**Task prompt**
Starting at the top of the entries below, set down each line exactly as written, and stop after the line containing "let? hits := finish".

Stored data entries
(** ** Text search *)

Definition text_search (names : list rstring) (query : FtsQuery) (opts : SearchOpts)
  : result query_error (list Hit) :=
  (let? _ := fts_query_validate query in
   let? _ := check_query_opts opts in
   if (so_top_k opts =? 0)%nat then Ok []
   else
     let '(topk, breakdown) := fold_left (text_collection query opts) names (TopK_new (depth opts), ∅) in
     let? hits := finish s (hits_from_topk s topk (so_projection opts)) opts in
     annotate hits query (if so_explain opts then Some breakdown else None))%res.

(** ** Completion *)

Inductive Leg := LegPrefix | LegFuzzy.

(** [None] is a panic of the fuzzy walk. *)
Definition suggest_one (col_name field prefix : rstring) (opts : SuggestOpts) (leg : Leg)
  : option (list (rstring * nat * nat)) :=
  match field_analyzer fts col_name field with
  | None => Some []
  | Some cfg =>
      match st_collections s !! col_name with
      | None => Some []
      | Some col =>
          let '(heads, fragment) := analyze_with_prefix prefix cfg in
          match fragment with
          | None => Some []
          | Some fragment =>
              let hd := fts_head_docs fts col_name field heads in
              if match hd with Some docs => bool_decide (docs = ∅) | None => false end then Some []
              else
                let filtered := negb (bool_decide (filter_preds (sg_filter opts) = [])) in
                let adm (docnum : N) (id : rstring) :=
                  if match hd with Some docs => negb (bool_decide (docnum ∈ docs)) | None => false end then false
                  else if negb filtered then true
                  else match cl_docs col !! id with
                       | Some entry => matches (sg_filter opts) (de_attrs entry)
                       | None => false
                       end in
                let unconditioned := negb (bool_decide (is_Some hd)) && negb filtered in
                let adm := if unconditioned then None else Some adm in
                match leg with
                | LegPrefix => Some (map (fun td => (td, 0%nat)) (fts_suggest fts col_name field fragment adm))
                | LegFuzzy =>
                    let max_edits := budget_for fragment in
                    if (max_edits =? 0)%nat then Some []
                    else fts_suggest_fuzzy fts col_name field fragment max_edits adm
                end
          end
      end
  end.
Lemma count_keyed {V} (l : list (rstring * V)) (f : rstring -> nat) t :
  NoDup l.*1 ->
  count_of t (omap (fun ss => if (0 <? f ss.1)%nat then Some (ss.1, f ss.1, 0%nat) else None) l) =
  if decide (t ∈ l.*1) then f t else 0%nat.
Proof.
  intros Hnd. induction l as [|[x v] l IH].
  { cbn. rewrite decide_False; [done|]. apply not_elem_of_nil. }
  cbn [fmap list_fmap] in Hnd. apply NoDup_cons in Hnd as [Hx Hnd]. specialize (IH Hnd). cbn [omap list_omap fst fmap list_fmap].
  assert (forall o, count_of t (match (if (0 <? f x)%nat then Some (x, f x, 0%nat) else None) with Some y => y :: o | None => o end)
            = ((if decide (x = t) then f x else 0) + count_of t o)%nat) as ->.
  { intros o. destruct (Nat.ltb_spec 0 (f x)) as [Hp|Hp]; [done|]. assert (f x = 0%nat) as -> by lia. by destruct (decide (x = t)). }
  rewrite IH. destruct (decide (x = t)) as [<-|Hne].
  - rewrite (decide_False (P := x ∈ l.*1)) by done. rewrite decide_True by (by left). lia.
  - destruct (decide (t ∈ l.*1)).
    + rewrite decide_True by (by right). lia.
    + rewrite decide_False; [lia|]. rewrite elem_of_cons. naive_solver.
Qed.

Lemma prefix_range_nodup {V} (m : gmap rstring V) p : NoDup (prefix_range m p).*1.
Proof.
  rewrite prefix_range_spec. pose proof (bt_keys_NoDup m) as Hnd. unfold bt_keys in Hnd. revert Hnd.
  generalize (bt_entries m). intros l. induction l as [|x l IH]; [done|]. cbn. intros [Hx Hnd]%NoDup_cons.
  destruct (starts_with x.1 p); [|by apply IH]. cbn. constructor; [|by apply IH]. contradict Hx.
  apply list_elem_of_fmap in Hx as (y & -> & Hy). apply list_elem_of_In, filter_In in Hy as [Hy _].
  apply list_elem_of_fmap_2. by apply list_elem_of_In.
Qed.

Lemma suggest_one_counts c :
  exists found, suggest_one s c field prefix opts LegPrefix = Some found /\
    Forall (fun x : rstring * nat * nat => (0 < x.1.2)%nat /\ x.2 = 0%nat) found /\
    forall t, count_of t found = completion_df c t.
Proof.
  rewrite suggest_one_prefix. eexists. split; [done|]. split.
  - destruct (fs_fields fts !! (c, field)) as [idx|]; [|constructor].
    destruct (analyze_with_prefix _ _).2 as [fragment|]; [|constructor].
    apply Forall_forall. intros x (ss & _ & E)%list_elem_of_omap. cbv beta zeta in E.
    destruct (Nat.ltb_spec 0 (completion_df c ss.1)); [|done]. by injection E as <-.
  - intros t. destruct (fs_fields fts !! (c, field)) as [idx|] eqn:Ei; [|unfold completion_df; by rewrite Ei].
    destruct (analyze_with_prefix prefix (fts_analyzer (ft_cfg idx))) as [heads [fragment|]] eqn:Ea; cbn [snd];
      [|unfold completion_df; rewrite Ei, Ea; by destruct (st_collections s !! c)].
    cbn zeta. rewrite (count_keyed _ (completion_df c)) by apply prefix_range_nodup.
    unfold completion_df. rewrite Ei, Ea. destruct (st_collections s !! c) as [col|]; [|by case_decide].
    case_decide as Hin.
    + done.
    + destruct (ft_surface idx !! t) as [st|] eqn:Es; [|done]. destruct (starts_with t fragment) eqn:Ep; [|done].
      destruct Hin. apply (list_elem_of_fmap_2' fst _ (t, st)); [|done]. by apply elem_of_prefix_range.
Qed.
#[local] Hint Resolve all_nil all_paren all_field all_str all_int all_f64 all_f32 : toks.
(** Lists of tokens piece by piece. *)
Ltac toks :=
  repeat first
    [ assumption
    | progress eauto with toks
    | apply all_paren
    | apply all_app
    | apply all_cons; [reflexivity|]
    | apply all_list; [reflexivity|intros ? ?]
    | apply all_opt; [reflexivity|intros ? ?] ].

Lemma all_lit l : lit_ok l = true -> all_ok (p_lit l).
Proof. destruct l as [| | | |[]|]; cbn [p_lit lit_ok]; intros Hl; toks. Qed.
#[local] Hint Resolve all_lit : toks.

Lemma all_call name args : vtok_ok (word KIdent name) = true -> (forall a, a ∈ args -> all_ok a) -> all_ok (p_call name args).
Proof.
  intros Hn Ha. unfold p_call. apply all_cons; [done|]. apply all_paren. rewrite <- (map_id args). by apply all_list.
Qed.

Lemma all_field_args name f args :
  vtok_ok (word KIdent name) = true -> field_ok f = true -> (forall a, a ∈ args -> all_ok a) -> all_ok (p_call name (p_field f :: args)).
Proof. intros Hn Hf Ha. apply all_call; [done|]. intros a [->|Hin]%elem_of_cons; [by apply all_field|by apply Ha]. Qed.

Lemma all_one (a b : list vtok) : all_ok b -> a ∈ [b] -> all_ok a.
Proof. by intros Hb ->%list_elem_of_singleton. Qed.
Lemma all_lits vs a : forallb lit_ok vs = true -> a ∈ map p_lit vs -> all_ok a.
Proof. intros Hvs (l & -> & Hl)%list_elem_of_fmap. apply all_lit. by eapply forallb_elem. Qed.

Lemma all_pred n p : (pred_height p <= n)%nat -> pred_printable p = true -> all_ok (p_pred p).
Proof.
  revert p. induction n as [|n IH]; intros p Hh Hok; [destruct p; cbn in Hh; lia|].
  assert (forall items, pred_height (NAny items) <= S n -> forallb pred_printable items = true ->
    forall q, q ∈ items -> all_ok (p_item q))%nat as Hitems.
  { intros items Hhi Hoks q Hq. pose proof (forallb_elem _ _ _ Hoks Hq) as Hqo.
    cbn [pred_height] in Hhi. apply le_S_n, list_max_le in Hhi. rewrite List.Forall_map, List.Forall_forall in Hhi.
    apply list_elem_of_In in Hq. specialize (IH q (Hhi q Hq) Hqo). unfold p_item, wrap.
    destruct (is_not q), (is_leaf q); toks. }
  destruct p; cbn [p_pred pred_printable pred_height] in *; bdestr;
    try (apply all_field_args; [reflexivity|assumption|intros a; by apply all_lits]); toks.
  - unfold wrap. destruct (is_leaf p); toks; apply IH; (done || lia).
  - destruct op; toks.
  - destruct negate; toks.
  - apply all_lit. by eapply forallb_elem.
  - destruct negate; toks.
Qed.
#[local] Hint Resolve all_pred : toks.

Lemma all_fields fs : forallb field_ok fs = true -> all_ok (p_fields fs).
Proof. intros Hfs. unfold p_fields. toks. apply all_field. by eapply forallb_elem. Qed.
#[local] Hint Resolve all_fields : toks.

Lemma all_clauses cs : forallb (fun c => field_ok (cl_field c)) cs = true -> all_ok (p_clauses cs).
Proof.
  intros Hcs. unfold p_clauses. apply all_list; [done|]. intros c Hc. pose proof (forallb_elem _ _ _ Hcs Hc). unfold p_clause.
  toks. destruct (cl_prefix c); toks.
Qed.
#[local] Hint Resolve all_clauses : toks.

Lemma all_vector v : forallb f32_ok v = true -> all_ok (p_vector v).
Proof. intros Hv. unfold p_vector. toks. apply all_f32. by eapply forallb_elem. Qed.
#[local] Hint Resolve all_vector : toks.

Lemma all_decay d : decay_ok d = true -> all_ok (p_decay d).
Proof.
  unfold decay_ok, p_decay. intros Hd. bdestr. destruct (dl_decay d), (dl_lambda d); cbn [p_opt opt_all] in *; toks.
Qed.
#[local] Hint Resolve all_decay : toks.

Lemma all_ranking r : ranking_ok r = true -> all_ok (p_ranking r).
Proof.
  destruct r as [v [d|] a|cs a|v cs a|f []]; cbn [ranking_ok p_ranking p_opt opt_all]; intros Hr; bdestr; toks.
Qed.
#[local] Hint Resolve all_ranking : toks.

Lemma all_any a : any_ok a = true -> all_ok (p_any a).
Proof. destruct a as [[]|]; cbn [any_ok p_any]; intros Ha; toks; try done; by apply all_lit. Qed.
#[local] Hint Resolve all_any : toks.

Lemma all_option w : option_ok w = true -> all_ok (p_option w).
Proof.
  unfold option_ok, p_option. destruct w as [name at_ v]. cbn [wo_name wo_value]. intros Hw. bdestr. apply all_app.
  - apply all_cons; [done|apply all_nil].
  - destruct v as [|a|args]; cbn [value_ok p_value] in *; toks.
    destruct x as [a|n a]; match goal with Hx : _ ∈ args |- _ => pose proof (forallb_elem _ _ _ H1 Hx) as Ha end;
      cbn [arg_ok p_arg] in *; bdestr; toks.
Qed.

**Exercise result**
(** ** Text search *)

Definition text_search (names : list rstring) (query : FtsQuery) (opts : SearchOpts)
  : result query_error (list Hit) :=
  (let? _ := fts_query_validate query in
   let? _ := check_query_opts opts in
   if (so_top_k opts =? 0)%nat then Ok []
   else
     let '(topk, breakdown) := fold_left (text_collection query opts) names (TopK_new (depth opts), ∅) in
     let? hits := finish s (hits_from_topk s topk (so_projection opts)) opts in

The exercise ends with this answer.